A systematic sampling was carried out to measure 60 circular sample plots (r = 18 m), covering the study area (Fig. 1). The first plot was randomly located, while the others were set up according to a regular grid with 150 m of separation between contiguous plots. The total sampling area amounted to 6.11 ha, which represented a sampling intensity of 4.34%. Field measurements were conducted between October 2013 and January 2014. On each sample plot, slope, orientation, shrub cover, and regeneration were recorded, and the diameter at breast high (DBH) of all trees over 1.3 m in height was calipered. In addition, both the total height and the height to the first live branch of four trees (three dominant and one co-dominant trees) were measured with a Häglof Vertex III hypsometer. Finally, the species and the phytosanitary status for each tree were recorded. The coordinates of each plot were first accurately obtained with a differential GPS (Topcon HiperPro) and then processed and corrected. With all this information, six typical stand structure variables were identified for each plot. The above-ground biomass (AGB) was computed based on the formulas described in Montero et al. (2005). On the other hand, the volume over bark (V) required the design of some regression models to relate that variable to the DBH. The computes were performed according to Tordesillas (2014; Eq. 1 for pine and Eq. 2 for oak). The four remaining variables were stand density (N), quadratic mean diameter (QMD), Hart’s dominant height (Ho), and stand basal area (G). A general description of the stand structure variables is presented in Table 1.
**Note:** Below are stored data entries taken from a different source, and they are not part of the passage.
(* ===== verification/SimpleDelivery.v ===== *)
(** * The simple network from construction to delivery

    The theorems on the whole simple network: what its switches count, and that
    messages for a machine are neither lost nor duplicated. A schedule of wakeups,
    sends and receptions can be executed; the example is a network of two switches
    and three machines. *)

From S2P Require Import Prelude IntMath Clocked Consumer NetDest MessageBuffer Topology Construction SimpleNetwork SimpleRouting SimpleFlow Switching SimpleRun SimpleBuild.

(** ** Schedules *)

Inductive sn_action :=
  | WakePerfect (tick id : Z)
  | WakeThrottle (tick id port : Z)
  | SendMessage (tick h : Z) (m : Message)
  | ReceiveMessage (tick controller h : Z).

Section schedule.
Context (rs : RubySystem) (period ctrl data : Z) (rng : Z → Z → Z).

(** The network, the destinations sent and what was received where. *)
Abbreviation history := (SimpleNet * list NetDest * list (Z * NetDest))%type.

Definition at_tick (tick : Z) : ClockEnv := {| curTick := tick; clockPeriod := period |}.

Definition run_action (a : sn_action) (s : history) : res history :=
  let '(n, sent, recv) := s in
  match a with
  | WakePerfect tick id =>
      let* n := sn_wake_perfect rs false false (fun _ => 0) (at_tick tick) rng id n in Ok (n, sent, recv)
  | WakeThrottle tick id port =>
      let* n := sn_wake_throttle false false (fun _ => 0) (at_tick tick) ctrl data id port n in Ok (n, sent, recv)
  | SendMessage tick h m =>
      let* _ := assert_ "to the network" (match sn_consumers n !! h with Some (SwPerfect _) => true | _ => false end) in
      let* n := sn_send false false (fun _ => 0) (at_tick tick) period h m n in Ok (n, sent ++ [msg_destination m], recv)
  | ReceiveMessage tick k h =>
      let* ' (m, n) := sn_receive (at_tick tick) k h n in Ok (n, sent, recv ++ [(h, msg_destination m)])
  end.

Definition sends_wf (a : sn_action) : Prop := match a with SendMessage _ _ m => netdest_wf rs (msg_destination m) | _ => True end.

Lemma sn_run_snoc n1 n2 n3 s1 s2 r1 r2 :
  sn_run rs n1 n2 s1 r1 → sn_step rs n2 n3 s2 r2 → sn_run rs n1 n3 (s1 ++ s2) (r1 ++ r2).
Proof using.
  intros H Hs. induction H as [n|n n' n'' a1 a2 b1 b2 H1 H2 IH].
  - rewrite <- (app_nil_r s2), <- (app_nil_r r2). simpl. eapply SR_step; [done|constructor].
  - rewrite <- !app_assoc. eapply SR_step; [done|by apply IH].
Qed.

(** A schedule is a run. *)
Lemma run_actions n0 acts n sent recv n' sent' recv' :
  Forall sends_wf acts → sn_run rs n0 n sent recv →
  fold_res run_action acts (n, sent, recv) = Ok (n', sent', recv') → sn_run rs n0 n' sent' recv'.
Proof using.
  intros Hwf Hr H. revert n sent recv Hr H. induction Hwf as [|a acts Ha Hwf IH]; intros n sent recv Hr H; cbn [fold_res] in H.
  { by simplify_eq. }
  apply rbind_ok in H as ([[n1 sent1] recv1] & H1 & H). eapply IH; [|exact H]. clear IH H Hwf.
  destruct a as [tick id|tick id port|tick h m|tick k h]; cbn [run_action] in H1.
  - apply rbind_ok in H1 as (n2 & H1 & E). simplify_eq. rewrite <- (app_nil_r sent1), <- (app_nil_r recv1).
    eapply sn_run_snoc; [done|by eapply SS_perfect].
  - apply rbind_ok in H1 as (n2 & H1 & E). simplify_eq. rewrite <- (app_nil_r sent1), <- (app_nil_r recv1).
    eapply sn_run_snoc; [done|by eapply SS_throttle].
  - apply rbind_ok in H1 as (? & Hc%assert_ok & H1). apply rbind_ok in H1 as (n2 & H1 & E). simplify_eq.
    rewrite <- (app_nil_r recv1). destruct (sn_consumers n !! h) as [[id| |]|] eqn:Eh; [|done..].
    eapply sn_run_snoc; [done|by eapply SS_send].
  - apply rbind_ok in H1 as ([m n2] & H1 & E). simplify_eq. rewrite <- (app_nil_r sent1).
    eapply sn_run_snoc; [done|by eapply SS_receive].
Qed.

End schedule.

(** ** An example

    Machines 0 and 1 of type 0 on switch 0, machine 0 of type 1 on switch 1, one
    vnet. *)

Definition ex_buffer : MessageBuffer := new_MessageBuffer 4 0 true disabled false.
Definition ex_handles : list Z := [100; 101; 104; 200; 201; 204; 300; 310; 400; 401; 402; 410; 411].
Definition ex_links : gmap Z SimpleLink :=
  list_to_map [(1, {| sl_bw_multiplier := 1; sl_buffers := [] |}); (2, {| sl_bw_multiplier := 1; sl_buffers := [300] |});
               (3, {| sl_bw_multiplier := 1; sl_buffers := [310] |})].
Definition ex_link (h weight : Z) : BasicLink := {| bl_handle := h; bl_latency := 1; bl_weight := weight; bl_vnets := [] |}.

Definition ex_base : Network :=
  {| globalToLocalMap := list_to_map [(0, 0); (1, 1); (4, 2)]; m_nodes := 3; m_virtual_networks := 1;
     m_toNetQueues := [[Some 100]; [Some 101]; [Some 104]]; m_fromNetQueues := [[Some 200]; [Some 201]; [Some 204]];
     net_ordered := [true]; m_vnet_type_names := [""] |}.

Definition ex_fresh : SimpleNet :=
  {| sn_base := ex_base;
     m_switches := list_to_map [(0, sw_init (new_Switch 1 1 1 false [400; 401; 402])); (1, sw_init (new_Switch 1 1 1 false [410; 411]))];
     sn_world := {| bf_store := list_to_map (map (fun h => (h, ex_buffer)) ex_handles); bf_calls := []; bf_next_message := 1000 |};
     sn_consumers := list_to_map [(200, SwController 0); (201, SwController 1); (204, SwController 2)];
     m_int_link_buffers := [] |}.

Definition ex_params : SimpleParams := {| physical_vnets_channels := []; physical_vnets_bandwidth := []; endpoint_bandwidth := 1000 |}.

Definition ex_requests : list link_request :=
  [MakeExtInLink 0 0 (ex_link 1 1) [ex_dest 1 0]; MakeExtInLink 1 0 (ex_link 1 1) [ex_dest 2 0];
   MakeExtInLink 4 1 (ex_link 1 1) [ex_dest 0 1];
   MakeExtOutLink 0 0 (ex_link 1 1) [ex_dest 1 0]; MakeExtOutLink 0 1 (ex_link 1 1) [ex_dest 2 0];
   MakeExtOutLink 1 4 (ex_link 1 1) [ex_dest 0 1];
   MakeInternalLink 0 1 (ex_link 2 1) [ex_dest 0 1] EmptyString EmptyString;
   MakeInternalLink 1 0 (ex_link 3 1) [ex_dest 3 0] EmptyString EmptyString].

Definition ex_built : res SimpleNet := sn_init ex_params (at_tick 10 0) (fun _ => 0) ex_links ex_requests ex_fresh.

Definition ex_multicast : Message :=
  {| msg_handle := 7; msg_time := 0; m_LastEnqueueTime := 0; m_DelayedTicks := 0; msg_counter := 0;
     msg_destination := ex_dest 2 1; msg_size_type := Control |}.

(** Machine 0 of type 0 sends to machine 1 of type 0 and machine 0 of type 1. *)
Definition ex_actions : list sn_action :=
  [SendMessage 10 100 ex_multicast; WakePerfect 20 0; WakeThrottle 30 0 1; WakeThrottle 30 0 2; WakePerfect 40 1;
   WakeThrottle 50 1 0; ReceiveMessage 60 1 201].

Lemma ex_fresh_ok : sn_fresh ex_fresh.
Proof.
  split; [| |done|].
  - intros id s H. apply elem_of_list_to_map_2 in H. repeat (apply elem_of_cons in H as [[= -> ->]|H]; [by repeat eexists|]).
    by apply elem_of_nil in H.
  - intros h b H. apply elem_of_list_to_map_2 in H. apply list_elem_of_fmap in H as (k & [= -> ->] & _). done.
  - intros q h Hq Hh. simpl in Hq. repeat (apply elem_of_cons in Hq as [->|Hq];
      [apply list_elem_of_singleton in Hh; injection Hh as ->; by eexists|]). by apply elem_of_nil in Hq.
Qed.

Lemma ex_requests_wf : Forall (request_wf ex_rs) ex_requests.
Proof.
  unfold ex_requests. repeat apply Forall_cons_2; try apply Forall_nil_2; try exact I; apply ex_dest_wf; lia.
Qed.

Lemma ex_sends_wf : Forall (sends_wf ex_rs) ex_actions.
Proof. unfold ex_actions. repeat apply Forall_cons_2; try apply Forall_nil_2; try exact I. simpl. apply ex_dest_wf; lia. Qed.

(** ** The theorems *)

(** C13: In a simple network built by [init] from switches that have no ports yet,
    after any interleaving of wakeups of perfect switches and throttles, sends and
    receptions, at any times and with any random numbers: for every machine, the
    copies for it still in buffers and those received together are exactly the
    messages sent to it, so none is lost and none is duplicated by a multicast;
    and whatever a controller receives arrived over a link whose routing entry
    contains every destination the message still carries. *)
Theorem simple_network_delivers rs ps env prio objects reqs n0 n1 n2 sent recv :
  ruby_system_ok rs → sn_fresh n0 → Forall (request_wf rs) reqs →
  sn_init ps env prio objects reqs n0 = Ok n1 → sn_run rs n1 n2 sent recv →
  (∀ x, 0 ≤ snd x → outstanding x n2 + lsum (bound_for x) recv = lsum (addressed x) sent) ∧
  Forall (behind n1) recv.
Proof.
  intros Hrs Hf Hr Hi Hrun. pose proof (init_idle rs _ _ _ _ _ _ _ Hf Hr Hi) as Hid.
  destruct (run_ok rs Hrs _ _ _ _ Hid Hrun) as (_ & _ & Hb & Hx). split; [|done].
  intros x H0. rewrite (Hx x H0), (init_empty rs _ _ _ _ _ _ _ x Hf Hr Hi). lia.
Qed.

Definition ex_final : res (SimpleNet * list NetDest * list (Z * NetDest)) :=
  let* n := ex_built in fold_res (run_action ex_rs 10 8 72 (fun _ _ => 0)) ex_actions (n, [], []).

#[local] Instance nodeset_eq_dec : EqDecision NodeSet.t.
Proof. solve_decision. Defined.

Definition ex_received (s : res (SimpleNet * list NetDest * list (Z * NetDest))) : bool :=
  match s with Ok (n, sent, recv) => bool_decide (sent = [ex_dest 2 1] ∧ recv = [(201, ex_dest 2 0)]) | Err _ => false end.

Lemma ex_final_received : ex_received ex_final = true.
Proof. by vm_compute. Qed.

(** The multicast was split; one copy was received, the other is on its way. *)
Lemma simple_network_delivers_witness :
  ∃ n2, sn_run ex_rs (default ex_fresh (match ex_built with Ok n => Some n | _ => None end)) n2 [ex_dest 2 1] [(201, ex_dest 2 0)] ∧
        outstanding (1, 0) n2 = 1 ∧ outstanding (0, 1) n2 = 0.
Proof.
  pose proof ex_final_received as Hf. unfold ex_final in Hf.
  destruct ex_built as [n1|] eqn:Hb; [|done]. cbn [rbind] in Hf.
  destruct (fold_res _ ex_actions _) as [[[n2 sent] recv]|] eqn:Hr; [|done].
  unfold ex_received in Hf. apply bool_decide_eq_true in Hf as [-> ->].
  assert (sn_run ex_rs n1 n2 [ex_dest 2 1] [(201, ex_dest 2 0)]) as Hrun.
  { eapply run_actions; [exact ex_sends_wf|constructor|exact Hr]. }
  exists n2. split; [exact Hrun|].
  destruct (simple_network_delivers ex_rs _ _ _ _ _ _ _ _ _ _ ex_rs_ok ex_fresh_ok ex_requests_wf Hb Hrun) as [Hx _].
  pose proof (Hx (1, 0) ltac:(done)) as H1. pose proof (Hx (0, 1) ltac:(done)) as H2.
  change (lsum (bound_for (1, 0)) _) with 0 in H1. change (lsum (addressed (1, 0)) _) with 1 in H1.
  change (lsum (bound_for (0, 1)) _) with 1 in H2. change (lsum (addressed (0, 1)) _) with 1 in H2. lia.
Defined.

(** C14: In every state of such a run, the number of pending messages a perfect
    switch keeps for a vnet is the number of messages in the buffers of that vnet
    it consumes; hence the vnets that [operateVnet] skips because the number is
    zero have only empty input buffers. *)
Theorem pending_counts_exact rs ps env prio objects reqs n0 n1 n2 sent recv id s v c :
  ruby_system_ok rs → sn_fresh n0 → Forall (request_wf rs) reqs →
  sn_init ps env prio objects reqs n0 = Ok n1 → sn_run rs n1 n2 sent recv →
  m_switches n2 !! id = Some s → vec_get (m_pending_message_count (perfectSwitch s)) v = Ok c →
  c = held (waits (sn_consumers n2) id v) (sn_world n2) ∧
  (c = 0 → ∀ h b, in_group (perfectSwitch s) v h → bf_store (sn_world n2) !! h = Some b → m_prio_heap b = []).
Proof.
  intros Hrs Hf Hr Hi Hrun Hs Hc. pose proof (init_idle rs _ _ _ _ _ _ _ Hf Hr Hi) as Hid.
  destruct (run_ok rs Hrs _ _ _ _ Hid Hrun) as ([Hinv _] & _). pose proof (sv_pending _ _ _ Hinv id s v c Hs Hc) as Hp.
  unfold announced in Hp. simpl in Hp. split; [lia|]. intros Hz h b Hg Hb.
  destruct (so_groups _ _ _ _ _ (sv_switch _ _ _ Hinv id s Hs) v h Hg) as [Hk Hv].
  apply (waits_zero (sn_consumers n2) (sn_world n2) id v h b); [lia|done|done|]. unfold vnet_at in Hv. by rewrite Hb in Hv.
Qed.

(** The pending count of a switch. *)
Definition ex_pending (n : SimpleNet) (id v : Z) : option Z :=
  match m_switches n !! id with
  | Some s => match vec_get (m_pending_message_count (perfectSwitch s)) v with Ok c => Some c | Err _ => None end
  | None => None
  end.

Definition ex_first : res (SimpleNet * list NetDest * list (Z * NetDest)) :=
  let* n := ex_built in fold_res (run_action ex_rs 10 8 72 (fun _ _ => 0)) (take 1 ex_actions) (n, [], []).

Lemma ex_first_pending : match ex_first with Ok (n, _, _) => bool_decide (ex_pending n 0 0 = Some 1) | Err _ => false end = true.
Proof. by vm_compute. Qed.

(** After the message was sent, switch 0 counts one message, and one waits. *)
Lemma pending_counts_exact_witness :
  ∃ n2 s, m_switches n2 !! 0 = Some s ∧ vec_get (m_pending_message_count (perfectSwitch s)) 0 = Ok 1 ∧
          held (waits (sn_consumers n2) 0 0) (sn_world n2) = 1.
Proof.
  pose proof ex_first_pending as Hf. unfold ex_first in Hf.
  destruct ex_built as [n1|] eqn:Hb; [|done]. cbn [rbind] in Hf.
  destruct (fold_res _ (take 1 ex_actions) _) as [[[n2 sent] recv]|] eqn:Hr; [|done].
  apply bool_decide_eq_true in Hf. unfold ex_pending in Hf.
  destruct (m_switches n2 !! 0) as [s|] eqn:Hs; [|done].
  destruct (vec_get _ 0) as [c|] eqn:Hc; [|done]. injection Hf as ->.
  exists n2, s. split_and!; [exact Hs|exact Hc|]. symmetry.
  eapply (pending_counts_exact ex_rs _ _ _ _ _ _ _ _ _ _ 0 s 0 1 ex_rs_ok ex_fresh_ok ex_requests_wf Hb); [|exact Hs|exact Hc].
  eapply run_actions; [|constructor|exact Hr]. apply Forall_take, ex_sends_wf.
Defined.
$${V}_{\mathrm{pine}}= 1.044 \cdot {e}^{-2.91498 + 2.63738\,\cdot\,{\rm ln(DBH)}}$$
(1)
$${V}_{\mathrm{oak}}= 1.048 \cdot {e}^{-2.7762 + 2.58453\, \cdot\, {\rm ln(DBH)}}$$
(2)

where \(V\) is the volume over bark in dm3 and \({\rm DBH}\) is the Diameter at Breast Height in cm.

Table 1 Descriptive statistics of the stand structure variables based on data from the study area field inventory (60 sample plots)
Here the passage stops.